--- Exercise material ---

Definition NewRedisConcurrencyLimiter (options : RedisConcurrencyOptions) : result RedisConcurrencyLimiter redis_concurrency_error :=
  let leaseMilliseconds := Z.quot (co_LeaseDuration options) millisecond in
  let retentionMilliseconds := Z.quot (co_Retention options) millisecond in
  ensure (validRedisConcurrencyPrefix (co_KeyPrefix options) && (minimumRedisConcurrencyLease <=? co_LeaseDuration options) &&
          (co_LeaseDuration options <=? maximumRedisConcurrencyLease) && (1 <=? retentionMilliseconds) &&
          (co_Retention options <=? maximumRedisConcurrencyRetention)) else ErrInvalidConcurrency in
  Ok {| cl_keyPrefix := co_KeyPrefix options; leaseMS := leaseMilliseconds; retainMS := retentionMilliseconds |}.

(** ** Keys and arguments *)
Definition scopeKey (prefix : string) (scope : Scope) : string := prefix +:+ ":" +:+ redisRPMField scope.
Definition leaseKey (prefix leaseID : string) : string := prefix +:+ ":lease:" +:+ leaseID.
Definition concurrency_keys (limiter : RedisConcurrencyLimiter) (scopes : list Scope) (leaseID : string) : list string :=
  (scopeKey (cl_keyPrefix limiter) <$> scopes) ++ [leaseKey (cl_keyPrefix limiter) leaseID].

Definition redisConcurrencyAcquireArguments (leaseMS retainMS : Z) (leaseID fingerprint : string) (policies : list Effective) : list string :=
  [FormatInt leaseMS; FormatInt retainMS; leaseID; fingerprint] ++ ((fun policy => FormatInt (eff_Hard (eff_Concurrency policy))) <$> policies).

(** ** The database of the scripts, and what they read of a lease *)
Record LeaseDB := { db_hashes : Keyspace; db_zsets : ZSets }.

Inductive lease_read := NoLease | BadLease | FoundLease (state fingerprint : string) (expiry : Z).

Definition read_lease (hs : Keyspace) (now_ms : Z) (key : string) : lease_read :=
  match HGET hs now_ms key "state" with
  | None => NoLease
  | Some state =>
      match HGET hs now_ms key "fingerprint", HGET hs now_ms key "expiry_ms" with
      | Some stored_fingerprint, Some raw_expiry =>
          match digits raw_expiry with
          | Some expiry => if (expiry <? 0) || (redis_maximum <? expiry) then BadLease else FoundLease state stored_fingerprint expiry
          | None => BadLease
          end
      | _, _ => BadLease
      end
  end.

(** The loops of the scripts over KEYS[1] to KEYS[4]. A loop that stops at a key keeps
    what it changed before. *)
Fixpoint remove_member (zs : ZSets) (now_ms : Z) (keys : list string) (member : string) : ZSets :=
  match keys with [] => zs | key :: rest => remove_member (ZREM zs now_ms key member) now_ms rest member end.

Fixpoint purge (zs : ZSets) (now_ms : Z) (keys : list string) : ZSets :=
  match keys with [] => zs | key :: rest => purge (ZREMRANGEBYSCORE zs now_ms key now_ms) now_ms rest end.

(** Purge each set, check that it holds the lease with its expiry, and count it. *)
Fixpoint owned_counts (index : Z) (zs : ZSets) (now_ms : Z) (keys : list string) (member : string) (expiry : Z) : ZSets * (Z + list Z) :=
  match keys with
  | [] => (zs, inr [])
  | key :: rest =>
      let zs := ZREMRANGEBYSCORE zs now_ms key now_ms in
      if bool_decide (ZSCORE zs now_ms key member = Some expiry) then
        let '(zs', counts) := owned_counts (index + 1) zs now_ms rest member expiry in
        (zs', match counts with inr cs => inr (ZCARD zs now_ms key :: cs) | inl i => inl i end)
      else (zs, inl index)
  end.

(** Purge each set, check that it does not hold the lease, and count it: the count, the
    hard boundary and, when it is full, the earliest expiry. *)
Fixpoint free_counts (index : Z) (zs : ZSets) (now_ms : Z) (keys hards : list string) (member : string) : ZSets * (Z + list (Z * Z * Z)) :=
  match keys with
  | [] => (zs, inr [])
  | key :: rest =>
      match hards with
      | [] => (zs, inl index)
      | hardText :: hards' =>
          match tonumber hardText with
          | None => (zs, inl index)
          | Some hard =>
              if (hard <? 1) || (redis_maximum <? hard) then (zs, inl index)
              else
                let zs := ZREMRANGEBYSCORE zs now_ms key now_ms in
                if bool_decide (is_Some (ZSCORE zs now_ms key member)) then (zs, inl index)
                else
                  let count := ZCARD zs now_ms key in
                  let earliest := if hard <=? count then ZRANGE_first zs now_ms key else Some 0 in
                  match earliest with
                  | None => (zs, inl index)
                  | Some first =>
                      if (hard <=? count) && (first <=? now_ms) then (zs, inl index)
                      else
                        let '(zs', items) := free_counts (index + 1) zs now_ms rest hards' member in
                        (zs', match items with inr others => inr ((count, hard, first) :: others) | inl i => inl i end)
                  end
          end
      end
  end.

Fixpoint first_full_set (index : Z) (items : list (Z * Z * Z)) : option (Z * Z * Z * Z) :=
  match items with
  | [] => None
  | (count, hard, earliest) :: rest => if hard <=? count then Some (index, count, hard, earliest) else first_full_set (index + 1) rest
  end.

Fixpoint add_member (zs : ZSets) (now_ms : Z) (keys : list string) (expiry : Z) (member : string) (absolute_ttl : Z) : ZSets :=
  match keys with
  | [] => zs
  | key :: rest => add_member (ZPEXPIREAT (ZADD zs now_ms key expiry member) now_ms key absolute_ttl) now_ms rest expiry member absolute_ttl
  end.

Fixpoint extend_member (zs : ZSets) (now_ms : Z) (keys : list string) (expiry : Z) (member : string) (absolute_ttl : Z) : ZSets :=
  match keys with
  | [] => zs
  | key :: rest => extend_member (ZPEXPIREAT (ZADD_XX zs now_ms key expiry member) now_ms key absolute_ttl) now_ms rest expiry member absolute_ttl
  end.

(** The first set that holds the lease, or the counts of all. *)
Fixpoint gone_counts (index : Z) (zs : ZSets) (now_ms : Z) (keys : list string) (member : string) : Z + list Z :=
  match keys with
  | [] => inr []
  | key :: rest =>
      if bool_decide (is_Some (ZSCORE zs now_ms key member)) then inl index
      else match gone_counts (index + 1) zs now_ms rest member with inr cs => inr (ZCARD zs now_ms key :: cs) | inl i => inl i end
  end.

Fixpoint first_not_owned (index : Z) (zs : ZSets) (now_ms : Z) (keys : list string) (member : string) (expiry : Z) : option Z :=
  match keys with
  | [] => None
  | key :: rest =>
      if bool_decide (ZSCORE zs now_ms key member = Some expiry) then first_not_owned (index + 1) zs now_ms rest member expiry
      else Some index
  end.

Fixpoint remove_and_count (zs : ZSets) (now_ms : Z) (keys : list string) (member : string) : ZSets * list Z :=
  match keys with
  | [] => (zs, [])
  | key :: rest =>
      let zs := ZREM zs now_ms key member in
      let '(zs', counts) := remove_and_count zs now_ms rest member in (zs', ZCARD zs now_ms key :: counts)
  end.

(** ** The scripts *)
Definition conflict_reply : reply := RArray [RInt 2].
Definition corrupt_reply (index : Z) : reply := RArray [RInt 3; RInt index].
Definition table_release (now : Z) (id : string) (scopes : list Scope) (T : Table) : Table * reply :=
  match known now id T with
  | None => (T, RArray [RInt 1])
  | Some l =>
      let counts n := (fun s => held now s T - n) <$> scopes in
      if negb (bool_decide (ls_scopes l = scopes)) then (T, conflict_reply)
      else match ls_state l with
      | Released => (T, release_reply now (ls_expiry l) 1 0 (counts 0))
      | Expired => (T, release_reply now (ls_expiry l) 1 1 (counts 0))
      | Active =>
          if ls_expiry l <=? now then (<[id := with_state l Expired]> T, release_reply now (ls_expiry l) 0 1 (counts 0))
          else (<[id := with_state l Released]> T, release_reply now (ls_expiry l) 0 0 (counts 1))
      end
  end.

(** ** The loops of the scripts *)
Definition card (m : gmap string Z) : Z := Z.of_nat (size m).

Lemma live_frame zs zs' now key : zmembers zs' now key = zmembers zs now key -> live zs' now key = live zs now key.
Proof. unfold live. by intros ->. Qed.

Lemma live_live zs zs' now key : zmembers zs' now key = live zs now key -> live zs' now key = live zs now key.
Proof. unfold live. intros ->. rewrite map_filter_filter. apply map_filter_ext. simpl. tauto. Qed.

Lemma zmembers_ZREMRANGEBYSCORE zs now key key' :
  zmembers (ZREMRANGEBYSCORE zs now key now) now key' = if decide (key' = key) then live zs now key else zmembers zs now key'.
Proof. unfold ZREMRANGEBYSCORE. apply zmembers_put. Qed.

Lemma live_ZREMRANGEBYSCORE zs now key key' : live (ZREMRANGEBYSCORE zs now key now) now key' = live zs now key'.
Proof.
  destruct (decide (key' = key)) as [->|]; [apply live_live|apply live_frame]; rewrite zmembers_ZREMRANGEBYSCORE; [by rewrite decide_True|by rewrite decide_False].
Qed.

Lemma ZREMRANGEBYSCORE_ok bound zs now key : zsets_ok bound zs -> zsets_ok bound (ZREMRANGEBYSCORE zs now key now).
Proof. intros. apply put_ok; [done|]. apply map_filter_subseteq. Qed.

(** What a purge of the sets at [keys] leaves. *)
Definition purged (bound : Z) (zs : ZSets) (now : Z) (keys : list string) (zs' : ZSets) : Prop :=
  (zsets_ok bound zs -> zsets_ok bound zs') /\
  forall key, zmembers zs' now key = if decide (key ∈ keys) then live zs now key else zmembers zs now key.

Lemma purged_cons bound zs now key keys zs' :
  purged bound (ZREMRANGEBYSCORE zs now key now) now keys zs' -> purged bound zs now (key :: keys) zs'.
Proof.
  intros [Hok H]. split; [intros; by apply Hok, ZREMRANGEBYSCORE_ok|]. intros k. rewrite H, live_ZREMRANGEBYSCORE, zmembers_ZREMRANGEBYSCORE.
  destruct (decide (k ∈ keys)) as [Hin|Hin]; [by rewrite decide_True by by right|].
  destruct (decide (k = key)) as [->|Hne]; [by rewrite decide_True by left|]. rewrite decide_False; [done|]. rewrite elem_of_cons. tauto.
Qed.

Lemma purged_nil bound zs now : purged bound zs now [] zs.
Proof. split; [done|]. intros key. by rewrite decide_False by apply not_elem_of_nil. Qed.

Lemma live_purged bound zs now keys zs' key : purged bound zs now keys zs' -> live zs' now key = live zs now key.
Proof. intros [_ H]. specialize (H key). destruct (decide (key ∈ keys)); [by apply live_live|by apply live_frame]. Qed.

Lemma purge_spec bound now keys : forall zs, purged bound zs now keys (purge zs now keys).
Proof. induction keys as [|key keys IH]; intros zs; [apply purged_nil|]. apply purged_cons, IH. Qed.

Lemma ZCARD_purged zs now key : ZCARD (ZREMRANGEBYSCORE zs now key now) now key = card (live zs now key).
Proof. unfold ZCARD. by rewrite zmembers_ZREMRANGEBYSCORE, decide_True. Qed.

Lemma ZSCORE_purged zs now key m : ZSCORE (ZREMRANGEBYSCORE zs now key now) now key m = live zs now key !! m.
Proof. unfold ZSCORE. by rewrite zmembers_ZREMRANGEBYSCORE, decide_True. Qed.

---

= What is required =
Would you please reproduce the records above exactly, only from their first line through the line holding "(co_LeaseDuration options <=?", with both ends included?

= Task response =
Definition NewRedisConcurrencyLimiter (options : RedisConcurrencyOptions) : result RedisConcurrencyLimiter redis_concurrency_error :=
  let leaseMilliseconds := Z.quot (co_LeaseDuration options) millisecond in
  let retentionMilliseconds := Z.quot (co_Retention options) millisecond in
  ensure (validRedisConcurrencyPrefix (co_KeyPrefix options) && (minimumRedisConcurrencyLease <=? co_LeaseDuration options) &&
          (co_LeaseDuration options <=? maximumRedisConcurrencyLease) && (1 <=? retentionMilliseconds) &&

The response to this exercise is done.